The problem: Take the data below and copy exactly the lines starting at the one with "(** Run a computation" and finishing at the one with "Ok _) => PyM.ret ps", both included.

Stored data
- - - -

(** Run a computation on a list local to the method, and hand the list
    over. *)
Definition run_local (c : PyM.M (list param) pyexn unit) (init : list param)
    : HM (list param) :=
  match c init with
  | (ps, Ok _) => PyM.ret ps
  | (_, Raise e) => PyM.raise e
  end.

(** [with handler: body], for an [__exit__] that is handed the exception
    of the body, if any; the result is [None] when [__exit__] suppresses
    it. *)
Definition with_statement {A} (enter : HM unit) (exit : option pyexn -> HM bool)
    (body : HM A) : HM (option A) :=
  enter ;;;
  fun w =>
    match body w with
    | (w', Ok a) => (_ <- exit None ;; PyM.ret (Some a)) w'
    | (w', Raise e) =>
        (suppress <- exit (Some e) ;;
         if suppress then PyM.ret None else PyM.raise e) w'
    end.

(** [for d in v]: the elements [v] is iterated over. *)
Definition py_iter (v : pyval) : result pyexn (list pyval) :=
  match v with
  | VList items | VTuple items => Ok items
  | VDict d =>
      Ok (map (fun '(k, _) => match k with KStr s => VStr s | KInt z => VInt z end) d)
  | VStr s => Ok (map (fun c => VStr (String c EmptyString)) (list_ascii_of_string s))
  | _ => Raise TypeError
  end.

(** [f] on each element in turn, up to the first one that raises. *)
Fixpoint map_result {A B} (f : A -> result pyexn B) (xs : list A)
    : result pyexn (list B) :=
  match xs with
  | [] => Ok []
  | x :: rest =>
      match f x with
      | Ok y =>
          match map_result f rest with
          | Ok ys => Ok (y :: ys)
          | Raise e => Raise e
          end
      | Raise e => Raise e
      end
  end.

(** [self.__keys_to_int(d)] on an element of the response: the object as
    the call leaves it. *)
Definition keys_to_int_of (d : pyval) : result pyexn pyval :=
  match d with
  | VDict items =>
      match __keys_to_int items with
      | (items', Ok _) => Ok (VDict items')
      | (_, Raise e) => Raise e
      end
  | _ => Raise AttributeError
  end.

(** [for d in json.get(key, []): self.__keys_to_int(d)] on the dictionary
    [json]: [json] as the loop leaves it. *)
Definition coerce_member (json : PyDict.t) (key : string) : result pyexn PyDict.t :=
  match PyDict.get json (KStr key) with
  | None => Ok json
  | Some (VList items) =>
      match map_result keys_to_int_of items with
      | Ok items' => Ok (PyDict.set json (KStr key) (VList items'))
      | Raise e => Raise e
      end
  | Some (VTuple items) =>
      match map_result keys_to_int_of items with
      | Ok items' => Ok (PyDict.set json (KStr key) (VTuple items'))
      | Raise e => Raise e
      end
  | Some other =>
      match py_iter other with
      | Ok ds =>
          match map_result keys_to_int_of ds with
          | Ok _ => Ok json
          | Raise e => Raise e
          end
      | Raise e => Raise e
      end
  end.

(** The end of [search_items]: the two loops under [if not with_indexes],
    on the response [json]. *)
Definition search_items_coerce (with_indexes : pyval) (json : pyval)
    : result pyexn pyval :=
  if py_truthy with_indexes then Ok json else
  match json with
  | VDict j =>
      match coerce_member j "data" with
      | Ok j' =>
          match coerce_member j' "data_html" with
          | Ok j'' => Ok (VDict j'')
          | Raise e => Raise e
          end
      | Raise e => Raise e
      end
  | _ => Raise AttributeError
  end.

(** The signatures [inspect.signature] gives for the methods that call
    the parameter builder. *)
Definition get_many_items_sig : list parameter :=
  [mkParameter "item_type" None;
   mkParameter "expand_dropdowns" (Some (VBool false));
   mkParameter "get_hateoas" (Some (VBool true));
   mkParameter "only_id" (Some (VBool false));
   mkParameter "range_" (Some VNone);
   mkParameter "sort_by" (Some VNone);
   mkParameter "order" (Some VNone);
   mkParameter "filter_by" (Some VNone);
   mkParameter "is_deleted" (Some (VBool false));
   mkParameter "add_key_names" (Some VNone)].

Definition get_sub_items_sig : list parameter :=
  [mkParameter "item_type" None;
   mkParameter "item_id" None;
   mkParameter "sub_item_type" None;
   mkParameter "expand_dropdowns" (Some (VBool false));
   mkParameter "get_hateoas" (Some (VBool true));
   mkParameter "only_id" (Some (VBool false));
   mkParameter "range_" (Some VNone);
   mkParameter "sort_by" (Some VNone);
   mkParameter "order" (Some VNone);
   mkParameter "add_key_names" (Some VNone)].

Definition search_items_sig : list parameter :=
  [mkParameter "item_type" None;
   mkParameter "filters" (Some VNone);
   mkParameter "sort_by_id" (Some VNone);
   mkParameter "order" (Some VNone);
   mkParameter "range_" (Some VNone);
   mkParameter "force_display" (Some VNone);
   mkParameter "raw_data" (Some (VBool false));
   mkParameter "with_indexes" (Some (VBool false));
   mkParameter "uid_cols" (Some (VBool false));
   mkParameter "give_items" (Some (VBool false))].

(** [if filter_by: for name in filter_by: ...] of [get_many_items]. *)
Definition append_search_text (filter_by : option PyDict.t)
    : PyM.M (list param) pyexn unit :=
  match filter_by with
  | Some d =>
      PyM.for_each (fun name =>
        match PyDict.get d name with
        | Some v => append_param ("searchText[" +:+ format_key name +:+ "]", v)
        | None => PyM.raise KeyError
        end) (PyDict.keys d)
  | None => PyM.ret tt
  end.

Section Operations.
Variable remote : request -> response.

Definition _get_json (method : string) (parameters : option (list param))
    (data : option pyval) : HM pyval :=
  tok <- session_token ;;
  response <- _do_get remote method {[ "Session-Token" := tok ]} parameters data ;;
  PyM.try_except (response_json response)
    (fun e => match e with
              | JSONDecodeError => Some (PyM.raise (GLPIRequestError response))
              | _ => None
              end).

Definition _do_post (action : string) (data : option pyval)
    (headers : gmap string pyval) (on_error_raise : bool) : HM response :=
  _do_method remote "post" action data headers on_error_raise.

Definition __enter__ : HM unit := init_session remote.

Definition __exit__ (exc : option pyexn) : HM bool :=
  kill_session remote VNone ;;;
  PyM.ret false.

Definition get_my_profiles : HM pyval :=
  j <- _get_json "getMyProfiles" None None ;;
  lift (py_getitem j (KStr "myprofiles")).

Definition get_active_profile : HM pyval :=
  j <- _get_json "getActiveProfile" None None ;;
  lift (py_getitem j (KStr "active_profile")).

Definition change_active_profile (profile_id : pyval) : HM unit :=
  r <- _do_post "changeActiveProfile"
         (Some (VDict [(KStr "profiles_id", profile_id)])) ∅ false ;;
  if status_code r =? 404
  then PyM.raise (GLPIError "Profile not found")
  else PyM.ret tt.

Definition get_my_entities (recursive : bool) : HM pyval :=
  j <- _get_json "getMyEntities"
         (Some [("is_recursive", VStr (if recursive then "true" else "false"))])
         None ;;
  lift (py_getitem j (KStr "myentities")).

- - - -

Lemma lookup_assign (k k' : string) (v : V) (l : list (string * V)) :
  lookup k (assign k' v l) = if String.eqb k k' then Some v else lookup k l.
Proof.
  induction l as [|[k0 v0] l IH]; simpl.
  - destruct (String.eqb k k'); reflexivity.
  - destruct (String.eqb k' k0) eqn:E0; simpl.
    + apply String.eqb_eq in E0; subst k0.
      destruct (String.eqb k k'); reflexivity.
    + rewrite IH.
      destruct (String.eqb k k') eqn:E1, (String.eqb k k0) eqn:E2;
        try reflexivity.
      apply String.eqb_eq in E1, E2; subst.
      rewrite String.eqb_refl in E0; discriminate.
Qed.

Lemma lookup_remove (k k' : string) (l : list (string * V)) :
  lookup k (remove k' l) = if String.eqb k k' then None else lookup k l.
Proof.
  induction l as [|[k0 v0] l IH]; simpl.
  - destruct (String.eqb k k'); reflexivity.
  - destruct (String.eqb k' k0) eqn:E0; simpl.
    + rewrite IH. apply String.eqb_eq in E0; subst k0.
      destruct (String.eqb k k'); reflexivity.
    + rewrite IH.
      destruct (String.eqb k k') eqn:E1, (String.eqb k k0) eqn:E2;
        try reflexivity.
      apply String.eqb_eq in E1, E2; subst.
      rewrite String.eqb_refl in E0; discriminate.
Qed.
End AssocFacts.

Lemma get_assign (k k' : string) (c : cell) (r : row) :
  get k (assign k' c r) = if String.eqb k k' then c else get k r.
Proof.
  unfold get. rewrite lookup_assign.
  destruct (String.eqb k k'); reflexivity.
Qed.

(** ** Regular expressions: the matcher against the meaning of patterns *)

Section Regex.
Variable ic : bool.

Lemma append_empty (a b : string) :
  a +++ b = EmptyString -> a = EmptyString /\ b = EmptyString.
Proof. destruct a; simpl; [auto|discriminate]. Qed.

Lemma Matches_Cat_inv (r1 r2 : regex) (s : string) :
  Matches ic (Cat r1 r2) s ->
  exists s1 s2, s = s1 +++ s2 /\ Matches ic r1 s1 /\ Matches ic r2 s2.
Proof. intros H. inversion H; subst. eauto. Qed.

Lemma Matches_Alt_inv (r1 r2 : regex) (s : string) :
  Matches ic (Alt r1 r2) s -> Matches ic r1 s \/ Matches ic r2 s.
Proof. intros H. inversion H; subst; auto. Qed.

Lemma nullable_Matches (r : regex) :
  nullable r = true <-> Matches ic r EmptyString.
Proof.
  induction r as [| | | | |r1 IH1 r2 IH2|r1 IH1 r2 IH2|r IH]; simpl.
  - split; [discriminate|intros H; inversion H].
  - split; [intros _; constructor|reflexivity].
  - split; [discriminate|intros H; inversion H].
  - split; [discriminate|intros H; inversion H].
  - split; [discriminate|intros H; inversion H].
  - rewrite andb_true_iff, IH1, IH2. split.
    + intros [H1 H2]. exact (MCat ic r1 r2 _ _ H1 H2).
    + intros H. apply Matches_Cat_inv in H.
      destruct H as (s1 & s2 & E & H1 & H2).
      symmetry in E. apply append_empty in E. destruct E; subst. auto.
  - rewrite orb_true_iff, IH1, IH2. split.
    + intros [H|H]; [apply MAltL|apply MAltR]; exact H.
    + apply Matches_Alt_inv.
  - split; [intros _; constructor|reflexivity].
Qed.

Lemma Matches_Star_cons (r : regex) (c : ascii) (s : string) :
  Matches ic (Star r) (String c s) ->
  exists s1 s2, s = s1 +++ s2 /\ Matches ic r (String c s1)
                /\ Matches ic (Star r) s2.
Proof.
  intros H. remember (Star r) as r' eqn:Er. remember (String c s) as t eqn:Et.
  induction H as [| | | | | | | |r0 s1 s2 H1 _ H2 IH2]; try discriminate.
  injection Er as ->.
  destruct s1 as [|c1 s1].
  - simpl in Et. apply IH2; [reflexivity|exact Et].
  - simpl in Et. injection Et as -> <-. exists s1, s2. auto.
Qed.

- - - -

Solution for this problem:
(** Run a computation on a list local to the method, and hand the list
    over. *)
Definition run_local (c : PyM.M (list param) pyexn unit) (init : list param)
    : HM (list param) :=
  match c init with
  | (ps, Ok _) => PyM.ret ps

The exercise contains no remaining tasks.